The United Arab Emirates has scaled back by about one-third its planned acquisition of Lockheed Martin Corp. (LMT) missile interceptors in what was a potential $6.95 billion package, according to the U.S. Missile Defense Agency.

The UAE last August “adjusted its requirement” to 96 Terminal High Altitude Area Defense interceptors from 144, according to an unreleased “Selected Acquisition Report” submitted to Congress in April. Bloomberg News obtained the document, which disclosed the reduction.

The UAE also reduced its purchase -- from four to two -- of the AN/TPY-2 mobile search and tracking radar made by Raytheon Co. (RTN) The new radar plan supports two missile batteries, rather than three, the MDA said.

The UAE is seeking to be the first Thaad international buyer. In September 2008, when the deal was first proposed for congressional approval, the Pentagon said it would be worth as much as $6.95 billion if all options were exercised.

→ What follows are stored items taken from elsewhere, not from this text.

(* ===== verification/DmarWitness.v ===== *)
(** * A probed machine

    A DMAR table with one remapping unit, a reserved range and an entry of another type, probed with
    the registry of physical mappings behind the kernel's page table, and with a plain set of mapped
    windows; then the same table with a truncated entry. *)
From S2P Require Import Prelude Interfaces PagePool Registry Vtd Iova VtdProof VtdClaims VtdEnable VtdStart Dmar DmarProof DmarClaims VtdWitness.

Module DmarWitness.
Import Interfaces.Example VtdWitness.VtdWitness.
#[local] Existing Instance ObedientUnit.

(** The header of ACPI: signature, length, and bytes that add up to zero. *)
#[local] Instance PlainHeader : AcpiHeader := {
  header_length t := le 4 t 4;
  header_valid t := bool_decide (take 4 t = [68; 77; 65; 82]) && (foldr Z.add 0 t mod 256 =? 0);
}.
#[local] Instance PlainHeaderLaws : AcpiHeaderLaws.
Proof.
  constructor. intros t Ht. cbn. unfold le. rewrite length_take, length_drop. by replace (4 `min` (length t - 4))%nat with 4%nat by lia.
Qed.

Definition es : list Entry := [
  OtherEntry 2 [0; 0; 0; 0];
  HardwareUnit 1 0 0 0xFED90000 (encode_scopes [MkScope 1 0 0 2 0 [(29, 0); (1, 0)]; MkScope 3 0 0 8 0 [(30, 7)]]);
  ReservedMemory 0 0 0x7B800000 0x7BFFFFFF (encode_scopes [MkScope 1 0 0 0 0 [(2, 0)]]);
  HardwareUnit 0 0 0 0xFED91000 []].

Definition body : list Z := [38; 1] ++ replicate 10 0 ++ encode es.
Definition header (sum : Z) : list Z := [68; 77; 65; 82] ++ enc 4 (Z.of_nat (36 + length body)) ++ [1; sum] ++ replicate 26 0.
Definition dmar : list Z := header ((- foldr Z.add 0 (header 0 ++ body)) mod 256) ++ body.
(** The same table, cut in the middle of its last entry. *)
Definition cut_body : list Z := take (length body - 3) body.
Definition cut_header (sum : Z) : list Z := [68; 77; 65; 82] ++ enc 4 (Z.of_nat (36 + length cut_body)) ++ [1; sum] ++ replicate 26 0.
Definition cut : list Z := cut_header ((- foldr Z.add 0 (cut_header 0 ++ cut_body)) mod 256) ++ cut_body.

Lemma bytes_check l : forallb (fun b => (0 <=? b) && (b <? 256)) l = true -> bytes l.
Proof. rewrite forallb_forall. intros Hb. apply Forall_forall. intros x Hx. apply list_elem_of_In, Hb in Hx. unfold byte. lia. Qed.

Lemma table_check t n : bool_decide (header_length t = Some n) && forallb (fun b => (0 <=? b) && (b <? 256)) t
  && (36 <=? length t)%nat && (Z.to_nat n <=? length t)%nat = true -> table_memory t.
Proof. rewrite !andb_true_iff. intros [[[E%bool_decide_eq_true Hb] H36] Hn]. constructor; [by apply bytes_check|lia|]. intros m Em. rewrite E in Em. simplify_eq. lia. Qed.

Lemma dmar_memory : table_memory dmar.
Proof. apply (table_check dmar 138). vm_compute. reflexivity. Qed.
Lemma cut_memory : table_memory cut.
Proof. apply (table_check cut 135). vm_compute. reflexivity. Qed.

(** ** With the registry of physical mappings *)
Section Registered.
#[local] Instance KernelMap : DeviceMap (Registry Pool * Table) := registry_device_map 7.
#[local] Instance KernelMapLaws : DeviceMapLaws (Registry Pool * Table) := {
  dm_ok k := registry_ok (records k.1);
  dm_map_total a k Hk Ha := registry_device_map_total 7 a k (Z.le_refl 0) Hk Ha;
}.
Definition machine : ProbeState (list Z) (gmap Z Z) (Registry Pool * Table) :=
  MkProbe boot (MkRegistry [] (MkPool 0x10000 0x100000 []), ∅).

Lemma machine_ok : dm_ok (kernel_paging machine).
Proof. split; constructor. Qed.

(** The table is accepted and its windows are mapped; the cut one is refused. *)
Lemma probe_total_witness :
  (exists b s', ProbeVtd 0xE0000 cut machine = Some (b, s') /\ probe_post machine b s' /\
    (b = false -> EnableVtdPassthrough pci_root (iommu s') = (true, iommu s'))) /\
  fst <$> ProbeVtd 0xE0000 cut machine = Some false /\ fst <$> ProbeVtd 0xE0000 dmar machine = Some true.
Proof.
  split; [|split; vm_compute; reflexivity].
  apply (ProbeVtd_total 0xE0000 cut pci_root machine machine_ok cut_memory).
Defined.

Definition found : ProbeState (list Z) (gmap Z Z) (Registry Pool * Table) :=
  from_option snd machine (ProbeVtd 0xE0000 dmar machine).

Lemma probe_runs : ProbeVtd 0xE0000 dmar machine = Some (true, found).
Proof. unfold found. assert (fst <$> ProbeVtd 0xE0000 dmar machine = Some true) as E by (vm_compute; reflexivity). by destruct (ProbeVtd 0xE0000 dmar machine) as [[b s']|]; cbn in *; simplify_eq. Qed.

Lemma probe_sound_witness : (exists l, describes dmar l /\ adopted dmar l found) /\ registers (vtd (iommu found)) = 0xFED90000.
Proof.
  split; [|vm_compute; reflexivity].
  apply (ProbeVtd_sound 0xE0000 dmar machine found machine_ok dmar_memory). exact probe_runs.
Defined.
End Registered.

(** ** With a set of windows *)
Section Windows.
#[local] Instance WindowMap : DeviceMap (gset Z) := {| dm_map a k := Some (true, {[a]} ∪ k) |}.
Lemma window_map_total a (k : gset Z) : True -> is_u64 a -> exists b k', dm_map a k = Some (b, k') /\ True.
Proof. by eexists true, _. Qed.
#[local] Instance WindowMapLaws : DeviceMapLaws (gset Z) := {| dm_ok _ := True; dm_map_total := window_map_total |}.

Lemma es_described : describes dmar es.
Proof.
  constructor; [vm_compute; reflexivity| | |vm_compute; reflexivity].
  - exists 138. split; [vm_compute; reflexivity|]. split; [vm_compute; discriminate|]. vm_compute. reflexivity.
  - assert (forall e, e ∈ es -> entry_ok e /\ entry_good e) as Hall.
    { intros e He. unfold es in He. rewrite !elem_of_cons, elem_of_nil in He. unfold entry_ok, entry_good, window_ok, is_u64.
      destruct He as [->|[->|[->|[->|[]]]]]; (split; [split; [vm_compute; reflexivity|split; [apply bytes_check; vm_compute; reflexivity|cbn [DmarProof.payload]; lia]]|split]);
        try solve [by eexists|by exists []]; intros ? [= <-]; split; vm_compute; reflexivity. }
    split; apply Forall_forall; intros e He; by apply Hall.
Qed.

Lemma probe_complete_witness : exists s', ProbeVtd 0xE0000 dmar (MkProbe boot (∅ : gset Z)) = Some (true, s') /\ adopted dmar es s'.
Proof.
  assert (dm_ok (∅ : gset Z)) as Hk by exact I.
  apply (ProbeVtd_complete 0xE0000 dmar es (MkProbe boot (∅ : gset Z)) Hk dmar_memory ltac:(discriminate) es_described).
  apply Forall_forall. intros e _ base _ k _. by exists ({[base]} ∪ k).
Defined.
End Windows.

End DmarWitness.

The UAE is also buying the Lockheed Martin-Raytheon Patriot Pac-3 missile for low-level air defense.

The Thaad missile is also a centerpiece of the regional missile defense that the Obama administration plans to deploy in the Middle East against Iran’s medium- and long-range ballistic missiles. Batteries of land-based interceptors would be linked to the U.S. Navy radar and control systems on Aegis-class destroyers and cruisers.

Talks ‘Constructive’

UAE spokesman Bader Bin Saeed, in an e-mail statement, said his government had no comment. A spokesman for Bethesda, Maryland-based Lockheed Martin, Jeff Adams, said in an e-mail that negotiations are ongoing. “We cannot comment on specifics at this time,” he said.

In a May 24 interview Lockheed CEO Robert Stevens said discussions with the UAE “are ongoing and constructive. The level of interest is high and the system has demonstrated its efficacy.” He declined to say when the discussions will conclude in a sale.

Stevens said at a June 2 investors conference that the UAE has “very much reinforced the desire to acquire” the Thaad interceptors in a sale he called “a very substantial, more than $1 billion class order.”

He said that “the timing will probably unfold in two pieces: an advanced procurement or long-lead procurement phase, maybe at the end of this year; and maybe by about the middle of next year, the balance of that order.”

More Competition

Lockheed is also competing in the UAE for a battle management, command and control system called the Extended Air Defense Ground Environment-Tactical, Patrick Dewar, the company’s senior vice president for strategy and business development, said in an interview at the Paris Air Show.

The system, valued at about $1 billion, would integrate UAE’s Patriot anti-missile batteries with the Thaad systems, Dewar said. Lockheed is competing against ThalesRaytheon Systems, a joint venture of Thales Group of Neuilly-sur-Seine, France and Waltham, Massachusetts-based Raytheon, Dewar said.

The contract for the system may be awarded “this summer,” Dewar said.